**WORK TASK:**
In the entries below, which lines run from the one containing "match unpack gatedesc d with" to the one containing "(** ** Theorems *)"? Copy exactly those lines, ends included, and no others.

**RECORDS PROVIDED:**
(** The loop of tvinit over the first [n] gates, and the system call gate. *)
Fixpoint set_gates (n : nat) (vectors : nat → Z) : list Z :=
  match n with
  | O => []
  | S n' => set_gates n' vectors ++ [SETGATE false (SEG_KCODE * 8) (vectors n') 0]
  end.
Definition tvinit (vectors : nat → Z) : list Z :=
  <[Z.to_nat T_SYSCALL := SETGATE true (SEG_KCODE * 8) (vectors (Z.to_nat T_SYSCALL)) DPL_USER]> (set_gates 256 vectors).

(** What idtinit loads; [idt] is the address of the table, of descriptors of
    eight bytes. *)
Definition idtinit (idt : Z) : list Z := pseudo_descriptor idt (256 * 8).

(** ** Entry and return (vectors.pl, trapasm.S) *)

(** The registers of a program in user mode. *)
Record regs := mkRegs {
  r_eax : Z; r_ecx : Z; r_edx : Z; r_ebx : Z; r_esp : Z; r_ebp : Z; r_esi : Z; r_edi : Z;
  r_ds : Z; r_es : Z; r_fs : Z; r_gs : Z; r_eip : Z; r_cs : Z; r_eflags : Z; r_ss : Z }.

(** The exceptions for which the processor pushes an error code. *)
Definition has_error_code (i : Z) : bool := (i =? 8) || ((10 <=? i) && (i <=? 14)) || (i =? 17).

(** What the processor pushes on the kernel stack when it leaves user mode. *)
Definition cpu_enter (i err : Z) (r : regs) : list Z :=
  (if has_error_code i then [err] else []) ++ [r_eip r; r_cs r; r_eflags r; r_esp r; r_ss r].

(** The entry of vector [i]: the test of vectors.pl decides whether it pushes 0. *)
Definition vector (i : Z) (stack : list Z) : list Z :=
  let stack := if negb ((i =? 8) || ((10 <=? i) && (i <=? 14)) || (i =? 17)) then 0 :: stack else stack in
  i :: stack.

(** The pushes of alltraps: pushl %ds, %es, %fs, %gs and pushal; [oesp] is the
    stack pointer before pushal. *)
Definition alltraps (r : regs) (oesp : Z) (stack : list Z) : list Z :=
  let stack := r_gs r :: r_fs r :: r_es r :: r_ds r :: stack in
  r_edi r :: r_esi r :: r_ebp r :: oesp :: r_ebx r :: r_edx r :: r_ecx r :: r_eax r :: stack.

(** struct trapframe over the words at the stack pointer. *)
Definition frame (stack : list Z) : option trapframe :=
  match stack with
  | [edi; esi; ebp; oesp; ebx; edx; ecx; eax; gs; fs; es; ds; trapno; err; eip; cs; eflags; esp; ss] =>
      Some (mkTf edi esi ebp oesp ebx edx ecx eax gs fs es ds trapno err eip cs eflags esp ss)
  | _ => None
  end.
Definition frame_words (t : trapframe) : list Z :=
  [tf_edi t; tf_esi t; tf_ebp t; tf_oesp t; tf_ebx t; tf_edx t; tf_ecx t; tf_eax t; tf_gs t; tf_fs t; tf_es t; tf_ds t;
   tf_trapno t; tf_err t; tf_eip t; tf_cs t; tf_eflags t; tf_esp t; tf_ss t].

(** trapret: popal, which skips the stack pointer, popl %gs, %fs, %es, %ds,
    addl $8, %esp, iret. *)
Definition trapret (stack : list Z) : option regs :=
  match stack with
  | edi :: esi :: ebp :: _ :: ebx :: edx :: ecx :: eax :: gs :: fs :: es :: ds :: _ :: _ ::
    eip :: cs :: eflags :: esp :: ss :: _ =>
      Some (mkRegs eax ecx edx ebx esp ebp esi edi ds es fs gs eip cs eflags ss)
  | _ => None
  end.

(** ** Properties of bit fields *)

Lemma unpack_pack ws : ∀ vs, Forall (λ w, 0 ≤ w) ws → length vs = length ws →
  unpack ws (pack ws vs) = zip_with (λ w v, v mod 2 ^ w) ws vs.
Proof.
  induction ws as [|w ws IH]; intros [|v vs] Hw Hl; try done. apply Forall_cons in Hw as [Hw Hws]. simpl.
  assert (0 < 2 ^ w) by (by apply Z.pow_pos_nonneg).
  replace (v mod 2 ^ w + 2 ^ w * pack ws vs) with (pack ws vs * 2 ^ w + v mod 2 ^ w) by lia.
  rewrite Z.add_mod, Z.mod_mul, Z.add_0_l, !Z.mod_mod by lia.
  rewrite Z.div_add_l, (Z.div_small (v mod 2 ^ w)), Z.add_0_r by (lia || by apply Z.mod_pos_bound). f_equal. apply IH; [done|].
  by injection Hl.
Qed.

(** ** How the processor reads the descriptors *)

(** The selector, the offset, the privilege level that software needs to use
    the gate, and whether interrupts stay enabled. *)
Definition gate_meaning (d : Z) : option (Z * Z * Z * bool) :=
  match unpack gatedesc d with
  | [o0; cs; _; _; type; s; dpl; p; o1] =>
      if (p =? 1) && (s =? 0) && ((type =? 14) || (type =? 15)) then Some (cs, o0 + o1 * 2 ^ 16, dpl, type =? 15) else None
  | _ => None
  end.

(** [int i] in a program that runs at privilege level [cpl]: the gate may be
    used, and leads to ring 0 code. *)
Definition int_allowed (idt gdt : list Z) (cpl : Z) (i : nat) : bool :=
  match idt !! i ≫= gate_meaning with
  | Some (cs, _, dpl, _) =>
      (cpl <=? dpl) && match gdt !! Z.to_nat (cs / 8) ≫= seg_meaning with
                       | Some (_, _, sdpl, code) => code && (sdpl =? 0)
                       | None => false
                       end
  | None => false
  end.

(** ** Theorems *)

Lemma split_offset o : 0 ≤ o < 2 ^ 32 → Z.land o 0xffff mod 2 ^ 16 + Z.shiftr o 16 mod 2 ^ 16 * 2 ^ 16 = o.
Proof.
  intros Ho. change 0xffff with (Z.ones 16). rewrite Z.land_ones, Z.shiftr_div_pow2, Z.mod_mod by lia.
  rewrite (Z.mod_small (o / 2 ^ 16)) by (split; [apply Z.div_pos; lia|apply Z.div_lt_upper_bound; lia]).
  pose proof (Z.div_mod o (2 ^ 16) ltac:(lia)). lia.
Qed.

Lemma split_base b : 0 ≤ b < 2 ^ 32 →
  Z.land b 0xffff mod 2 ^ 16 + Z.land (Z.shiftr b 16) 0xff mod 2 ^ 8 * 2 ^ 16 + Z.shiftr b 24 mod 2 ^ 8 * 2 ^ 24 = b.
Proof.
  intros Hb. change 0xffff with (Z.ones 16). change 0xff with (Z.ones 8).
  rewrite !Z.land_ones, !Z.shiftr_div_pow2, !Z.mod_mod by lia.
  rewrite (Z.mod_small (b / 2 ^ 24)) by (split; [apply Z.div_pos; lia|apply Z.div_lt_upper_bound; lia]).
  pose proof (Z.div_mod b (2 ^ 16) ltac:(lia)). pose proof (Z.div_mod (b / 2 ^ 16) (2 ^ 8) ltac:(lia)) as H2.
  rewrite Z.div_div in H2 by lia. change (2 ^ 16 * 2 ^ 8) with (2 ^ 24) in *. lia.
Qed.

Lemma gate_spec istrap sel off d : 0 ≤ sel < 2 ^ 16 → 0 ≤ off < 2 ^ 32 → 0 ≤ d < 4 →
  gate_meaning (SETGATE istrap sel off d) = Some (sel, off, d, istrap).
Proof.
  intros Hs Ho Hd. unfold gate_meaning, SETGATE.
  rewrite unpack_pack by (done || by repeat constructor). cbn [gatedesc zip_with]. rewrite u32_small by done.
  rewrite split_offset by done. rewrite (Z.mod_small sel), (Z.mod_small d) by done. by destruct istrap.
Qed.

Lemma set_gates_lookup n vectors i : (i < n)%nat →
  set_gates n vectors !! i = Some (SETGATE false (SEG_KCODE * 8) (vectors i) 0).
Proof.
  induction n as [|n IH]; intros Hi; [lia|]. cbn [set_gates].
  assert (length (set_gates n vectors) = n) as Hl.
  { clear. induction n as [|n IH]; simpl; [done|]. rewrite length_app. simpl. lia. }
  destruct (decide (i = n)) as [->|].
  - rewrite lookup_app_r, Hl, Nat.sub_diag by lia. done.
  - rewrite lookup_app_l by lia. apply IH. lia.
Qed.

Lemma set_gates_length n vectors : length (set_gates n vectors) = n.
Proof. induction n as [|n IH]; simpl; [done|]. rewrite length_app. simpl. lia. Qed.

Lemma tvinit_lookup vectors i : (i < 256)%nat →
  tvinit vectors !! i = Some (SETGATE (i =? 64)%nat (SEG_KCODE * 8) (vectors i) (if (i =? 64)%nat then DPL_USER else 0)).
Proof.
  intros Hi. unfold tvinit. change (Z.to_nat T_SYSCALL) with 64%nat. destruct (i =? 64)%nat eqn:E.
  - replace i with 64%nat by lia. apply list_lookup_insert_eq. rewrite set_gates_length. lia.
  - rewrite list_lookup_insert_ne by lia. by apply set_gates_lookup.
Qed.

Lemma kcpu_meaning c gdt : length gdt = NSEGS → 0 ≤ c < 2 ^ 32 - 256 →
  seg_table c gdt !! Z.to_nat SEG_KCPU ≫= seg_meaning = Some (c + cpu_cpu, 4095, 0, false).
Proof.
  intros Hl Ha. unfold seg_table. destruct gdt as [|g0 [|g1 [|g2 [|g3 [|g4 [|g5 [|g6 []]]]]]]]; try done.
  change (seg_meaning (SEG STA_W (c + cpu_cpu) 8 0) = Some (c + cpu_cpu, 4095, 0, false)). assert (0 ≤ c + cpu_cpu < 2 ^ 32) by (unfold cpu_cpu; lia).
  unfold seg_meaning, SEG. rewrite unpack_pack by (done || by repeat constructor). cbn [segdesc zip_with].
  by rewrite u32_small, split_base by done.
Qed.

**WRITTEN ANSWER:**
  match unpack gatedesc d with
  | [o0; cs; _; _; type; s; dpl; p; o1] =>
      if (p =? 1) && (s =? 0) && ((type =? 14) || (type =? 15)) then Some (cs, o0 + o1 * 2 ^ 16, dpl, type =? 15) else None
  | _ => None
  end.

(** [int i] in a program that runs at privilege level [cpl]: the gate may be
    used, and leads to ring 0 code. *)
Definition int_allowed (idt gdt : list Z) (cpl : Z) (i : nat) : bool :=
  match idt !! i ≫= gate_meaning with
  | Some (cs, _, dpl, _) =>
      (cpl <=? dpl) && match gdt !! Z.to_nat (cs / 8) ≫= seg_meaning with
                       | Some (_, _, sdpl, code) => code && (sdpl =? 0)
                       | None => false
                       end
  | None => false
  end.

(** ** Theorems *)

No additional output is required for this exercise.